Problem statement - Word for word, transcribe the material below from its first line to the line with "From S2P Require Import Prelude", both included.
————————
(* ===== verification/ValidateLockCorrect.v ===== *)
(** The authority of the validation lock: what an admissible snapshot proves. *)

From stdpp Require Import gmap functions sorting.
From S2P Require Import Prelude Text LandRecords LandRecordsCorrect LandLease LandHost LandCensus LandLock.
From S2P Require Import LandRun LandLogic LandLockCorrect LandProtocol LandRefine LandSamples ValidateLock.

(** ** The holder record *)

Module ValidatedCodec.
Import Validated.

Record wf (h : ValidateLockState) : Prop := {
  wf_agent : clean (agent h);
  wf_kind : clean (kind h);
  wf_target : clean (target h);
  wf_host : clean (host h);
  wf_acquired : i64 (acquired_at h);
  wf_human : clean (acquired_human h);
  wf_expires : i64 (expires_at h);
  wf_reclaimed : clean_opt (reclaimed_from h)
}.

Lemma validated_line k v rest s : keyed k -> clean v ->
  parse_lines (lines (key_value k v ++ rest)) s =
  result_bind (field k v s) (parse_lines (lines rest)).
Proof.
  intros Hk Hv. rewrite lines_key_value by done. cbn [parse_lines].
  rewrite keyed_split by done. done.
Qed.

Lemma parse_render_validated h : wf h -> parse (render h) = Ok h.
Proof.
  intros []. destruct h as [a k g ho aa ah ex rf]; cbn [agent kind target host acquired_at
    acquired_human expires_at reclaimed_from] in *.
  unfold parse, render. cbn [agent kind target host acquired_at acquired_human expires_at
    reclaimed_from].
  do 4 (rewrite validated_line by done; unfold field at 1; keys).
  rewrite validated_line by (done || apply clean_dec). unfold field at 1. keys.
  rewrite parse_integer_dec by done. cbn [result_bind].
  rewrite validated_line by done. unfold field at 1. keys.
  rewrite validated_line by (done || apply clean_dec). unfold field at 1. keys.
  rewrite parse_integer_dec by done. cbn [result_bind].
  destruct rf as [r|]; [|reflexivity].
  rewrite <- (app_nil_r (key_value "reclaimed_from" r)).
  rewrite validated_line by done. unfold field at 1. keys. reflexivity.
Qed.

End ValidatedCodec.

(** ** Evidence *)

Section Authority.
#[local] Existing Instance validation.
Context {W : World} {P : LockPaths}.

Lemma returns_and {A : Type} (m : M A) d (phi psi : A -> Prop) :
  returns m d phi -> returns m d psi -> returns m d (fun a => phi a /\ psi a).
Proof. intros H1 H2 t. specialize (H1 t). specialize (H2 t). by destruct (m t d).1.1. Qed.

Lemma reads_read_authority {A : Type} p (f : str -> result A LockError) : reads (read_authority p f).
Proof. unfold read_authority. solve_reads. Qed.

Lemma returns_read_authority {A : Type} p (f : str -> result A LockError) d :
  returns (read_authority p f) d (fun r => forall a, r = RPresent a ->
    exists s, d !! p = Some (Text s) /\ f s = Ok a).
Proof.
  unfold read_authority. eapply returns_bind; [solve_reads | apply returns_any|]. intros there _.
  case_match; [by apply returns_ret|].
  eapply returns_bind; [solve_reads | apply returns_fs_read|].
  intros a [-> | [-> _]]; [|apply returns_throw]. unfold content_at.
  destruct (d !! p) as [[s|]|]; [|apply returns_throw|by apply returns_ret].
  destruct (f s) as [b|] eqn:Hf; apply returns_ret; [|done]. intros ? [= <-]. eauto.
Qed.

Lemma reads_anchor : reads canonical_anchor_held.
Proof.
  unfold canonical_anchor_held. apply reads_bind; [|solve_reads].
  intros t d. unfold open_anchor. by destruct (io (env_at t)).
Qed.

Lemma returns_anchor d :
  returns canonical_anchor_held d (fun b => b = true -> exists n, flock (env_at n) = WouldBlock).
Proof.
  unfold canonical_anchor_held. eapply returns_bind; [|apply returns_any|].
  { intros t d'. unfold open_anchor. by destruct (io (env_at t)). }
  intros opened _. case_match; [by apply returns_ret|].
  eapply returns_bind; [solve_reads | apply (returns_observe _ (fun e => exists n, e = env_at n)); eauto|].
  intros e [n ->]. destruct (flock (env_at n)) eqn:Hf; [|apply returns_ret; eauto|apply returns_throw].
  eapply returns_bind; [solve_reads | apply returns_any|]. intros e _.
  destruct (io e); by (apply returns_ret || apply returns_throw).
Qed.

(** The name [hostname -s] gave at some point. *)
Definition observed_host (h : str) : Prop :=
  exists n, h = match hostname (env_at n) with
                | Some out => let x := trim out in if str_eqb x [] then lit "unknown" else x
                | None => lit "unknown"
                end.

Lemma returns_host d : returns current_host d observed_host.
Proof.
  unfold current_host.
  eapply returns_bind; [solve_reads | apply (returns_observe _ (fun e => exists n, e = env_at n)); eauto|].
  intros e [n ->]. apply returns_ret. by exists n.
Qed.

Lemma returns_epoch d :
  returns epoch_seconds d (fun now => exists n, unix_seconds (env_at n) = Some now).
Proof.
  unfold epoch_seconds.
  eapply returns_bind; [solve_reads | apply (returns_observe _ (fun e => exists n, e = env_at n)); eauto|].
  intros e [n ->]. destruct (unix_seconds (env_at n)) as [x|] eqn:Hx; [|apply returns_throw].
  case_match; [apply returns_throw|]. apply returns_ret. eauto.
Qed.

(** Verification only calls a record active that is bound to the given operation. *)
Lemma returns_verify_bound p x d :
  returns (verify_cleanup_record p x) d (fun v => forall r, v = VActive r ->
    x = Some (Cleanup.agent r, Cleanup.operation r)).
Proof.
  unfold verify_cleanup_record. eapply returns_bind; [solve_reads | apply returns_any|].
  intros [| |s] _; try by apply returns_ret.
  destruct (Cleanup.parse s) as [r|]; [|by apply returns_ret].
  destruct x as [[a o]|]; [|by apply returns_ret].
  destruct (str_eqb_spec (Cleanup.agent r) a) as [<-|]; cbn [negb orb]; [|by apply returns_ret].
  destruct (str_eqb_spec (Cleanup.operation r) o) as [<-|]; cbn [negb]; [|by apply returns_ret].
  eapply returns_bind; [solve_reads | apply returns_any|]. intros h _.
  case_match; [by apply returns_ret|].
  eapply returns_bind; [solve_reads | apply returns_any|]. intros [b|] _; [|by apply returns_ret].
  case_match; [by apply returns_ret|]. unfold verify_phase.
  destruct (Cleanup.phase r) as [|l g|l g|g [] rs]; cbn [negb]; try by apply returns_ret.
  all: eapply returns_bind; [solve_reads | apply returns_any|]; intros au _; apply returns_ret;
    intros r' Hr'; destruct (au.1); [congruence|]; try done; by destruct (au.2).
Qed.

(** The process recorded as owner was seen alive. *)
Definition seen_alive (o : Owner.ProcessOwner) : Prop :=
  observed_host (Owner.host o) /\
  (exists n b, boot_id_file (env_at n) = Some b /\ trim b = Owner.boot_id o) /\
  (exists n s state parent, stat_file (env_at n) (Owner.pid o) = Content s /\
     parse_stat s = Some (state, parent, Owner.start_ticks o)).

Lemma reads_classify_owner h o : reads (classify_owner h o).
Proof. unfold classify_owner. solve_reads. Qed.

Lemma returns_classify_owner h o d : observed_host h ->
  returns (classify_owner h o) d (fun r => forall a, r = (Some a, None) ->
    exists p, o = RPresent p /\ a = from_process p LAlive /\ Owner.host p = h /\ seen_alive p).
Proof.
  intros Hh. unfold classify_owner. destruct o as [|p|]; try by apply returns_ret.
  case_match; [by apply returns_ret|].
  destruct (str_eqb_spec (Owner.host p) h) as [Hph|]; cbn [negb]; [|by apply returns_ret].
  eapply returns_bind; [solve_reads | apply returns_boot|]. intros boot Hb.
  destruct (str_eqb_spec (Owner.boot_id p) boot) as [Hboot|]; cbn [negb]; [|by apply returns_ret].
  eapply returns_bind; [solve_reads | apply (returns_ticks (Cleanup.Build_ProcessIdentity
    (Owner.pid p) (Owner.start_ticks p)))|].
  intros [ticks| |] Ht; try by apply returns_ret.
  destruct (Z.eqb_spec ticks (Owner.start_ticks p)) as [Hticks|]; apply returns_ret; [|done].
  intros a [= <-]. exists p. split_and!; [done..|]. split; [by rewrite Hph|]. subst. split; done.
Qed.

(** What an admissible snapshot says of the disk and of the host. *)
Record authority (d : Disk) (s : AuthorityStatus) : Prop := {
  au_holder : exists text h, d !! lock = Some (Text text) /\ Validated.parse text = Ok h /\
    s_holder s = Some (authority_holder h) /\ Validated.kind h = kind_as_str Validate /\
    (exists n now, unix_seconds (env_at n) = Some now /\ now < Validated.expires_at h) /\
    observed_host (Validated.host h) /\
    (d !! cleanup = None \/ exists r leader pgid, record_at d cleanup r /\
       Cleanup.phase r = Cleanup.Published leader pgid /\ Cleanup.agent r = Validated.agent h /\
       Cleanup.operation r = Validated.kind h +++ ":" +++ Validated.target h);
  au_owner : exists text o, d !! owner = Some (Text text) /\ Owner.parse text = Ok o /\
    s_owner s = Some (from_process o LAlive) /\ seen_alive o;
  au_anchor : anchor_held s = true /\ exists n, flock (env_at n) = WouldBlock;
  au_reason : state s = SHeld /\ reason_code s = None
}.

Lemma classify_none v c : classify_cleanup v = (c, None) ->
  v = VNone \/ exists r l g, v = VActive r /\ Cleanup.phase r = Cleanup.Published l g.
Proof.
  destruct v as [|r|r|r|r|r]; cbn; try done; [by left|].
  destruct (Cleanup.phase r) eqn:Hp; try done. right. eauto.
Qed.

Lemma returns_authority d :
  returns authority_status_guarded d (fun s => admissible s = true -> authority d s).
Proof.
  unfold authority_status_guarded.
  eapply returns_bind; [apply reads_anchor | apply returns_anchor|]. intros before Hbefore.
  eapply returns_bind; [solve_reads | apply returns_epoch|]. intros now Hnow.
  eapply returns_bind; [solve_reads | apply returns_host|]. intros host Hhost.
  eapply returns_bind; [apply reads_read_authority | apply returns_read_authority|].
  intros holder Hholder. set (href := match holder with RPresent h => Some h | _ => None end).
  eapply returns_bind; [apply reads_verify | apply returns_and; [apply returns_verify | apply returns_verify_bound]|].
  intros v [Hv Hbound].
  eapply returns_bind; [apply reads_read_authority | apply returns_read_authority|].
  intros orec Horec. destruct (classify_cleanup v) as [cs cref] eqn:Hcl.
  eapply returns_bind; [apply reads_classify_owner | by apply returns_classify_owner|].
  intros [ow oref] How.
  eapply returns_bind; [apply reads_anchor | apply returns_any|]. intros after _.
  destruct (Bool.eqb before after) eqn:Heq; cbn [negb]; [|by apply returns_ret].
  destruct holder as [|h|]; [| |by apply returns_ret].
  { destruct cref; [by apply returns_ret|]. destruct orec; try by apply returns_ret.
    apply returns_ret. by destruct (before && after). }
  destruct cref as [|]; [by apply returns_ret|]. cbv zeta.
  destruct (live_at (L := validation) h now) eqn:Hlive; cbn [negb]; [|by apply returns_ret].
  destruct (before && after) eqn:Hanchor; cbn [negb]; [|by apply returns_ret].
  destruct (str_eqb_spec (Validated.kind h) (kind_as_str Validate)) as [Hkind|]; cbn [negb];
    [|by apply returns_ret].
  case_match; [by apply returns_ret|].
  destruct (str_eqb_spec (Validated.host h) host) as [Hhh|]; cbn [negb]; [|by apply returns_ret].
  assert (Hadm : forall a, ow = Some a -> oref = None ->
    returns (ret (admitted (authority_holder h) a cs)) d (fun s => admissible s = true -> authority d s)).
  { intros a -> ->. apply returns_ret. intros _.
    destruct (How a eq_refl) as (o & -> & -> & _ & Halive).
    destruct (Hholder h eq_refl) as (text & Htext & Hparse).
    destruct (Horec o eq_refl) as (otext & Hotext & Hoparse).
    apply andb_true_iff in Hanchor as [-> _]. split; [|by eauto 10|by auto|done].
    exists text, h. split_and!; try done; [|by rewrite Hhh|].
    - destruct Hnow as [n Hn]. exists n, now. split; [done|]. by apply Z.ltb_lt.
    - destruct (classify_none _ _ Hcl) as [-> | (r & l & g & -> & Hphase)]; [by left|right].
      specialize (Hbound r eq_refl) as [= Hag Hop]. by exists r, l, g. }
  destruct orec as [|o|]; [by apply returns_ret | |].
  all: destruct oref as [[st rs]|]; [by apply returns_ret|];
    destruct ow as [a|]; [by apply (Hadm a) | apply returns_throw].
Qed.

(** C22.  An admissible authority snapshot is backed by evidence: the holder file parses
    to the reported holder, whose kind is [validate], whose lease had not expired at
    the time the clock gave and whose host is this one; the owner file parses to the
    reported owner, seen alive under the same boot and start time; the anchor was found
    locked by another process; and no cleanup record is left over, unless it is the
    published record of that very operation. *)
Theorem authority_sound d t s :
  (authority_status_guarded t d).1.1 = Done s -> admissible s = true -> authority d s.
Proof. intros Hd. pose proof (returns_authority d t) as H. by rewrite Hd in H. Qed.

End Authority.

(** ** A snapshot that is admitted *)

Definition contended_env : Env := {|
  io := Fine; torn := Garbled; stat_fails := false; unix_seconds := Some 1786000100; instant := 0;
  hostname := Some (lit "box" ++ nl); boot_id_file := Some (lit "b0" ++ nl);
  local_time := fun _ => Some (lit "2026-08-06T07:08:20+0000"); self_pid := 77;
  stat_file := fun pid => if pid =? 4242 then Content sample_stat else Missing;
  cgroup_file := fun _ => None; proc_names := Some []; kill := fun _ _ => ESRCH;
  pidfd_open := fun _ => ESRCH; pidfd_send_signal := fun _ _ => ESRCH; flock := WouldBlock;
  listing := Some []; cg_stat := fun _ => StatMissing; cg_procs := fun _ => Missing;
  cg_entries := fun _ => ListMissing; preflight := fun _ => Some (Some 0); spawned := None;
  waited := Running; signalled := 0; others := fun d => d |}.

Definition contended_world : World := {| env_at := fun _ => contended_env; polls := 3 |}.

Definition validate_paths : LockPaths :=
  {| lock := "/w/.validate-lock"; anchor_dir := "/run/ci"; LandLock.kind := "validate-box.lock" |}.

Definition sample_validation : Validated.ValidateLockState :=
  {| Validated.agent := "agent-7"; Validated.kind := "validate"; Validated.target := "0a1b";
     Validated.host := "box"; Validated.acquired_at := 1786000000;
     Validated.acquired_human := "2026-08-06T07:06:40+0000"; Validated.expires_at := 1786000900;
     Validated.reclaimed_from := None |}.

Definition validating_disk : Disk :=
  <[lock (LockPaths := validate_paths) := Text (Validated.render sample_validation)]>
    (<[owner (P := validate_paths) := Text (Owner.render sample_owner)]>
      (<[anchor (P := validate_paths) := Text []]> ∅)).

Lemma authority_sound_witness :
  authority (W := contended_world) (P := validate_paths) validating_disk
    (admitted (authority_holder sample_validation) (from_process sample_owner LAlive) CNone).
Proof.
  apply (authority_sound (W := contended_world) (P := validate_paths) validating_disk 0%nat).
  - vm_compute. reflexivity.
  - reflexivity.
Defined.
————————
Written answer -
(* ===== verification/ValidateLockCorrect.v ===== *)
(** The authority of the validation lock: what an admissible snapshot proves. *)

From stdpp Require Import gmap functions sorting.
From S2P Require Import Prelude Text LandRecords LandRecordsCorrect LandLease LandHost LandCensus LandLock.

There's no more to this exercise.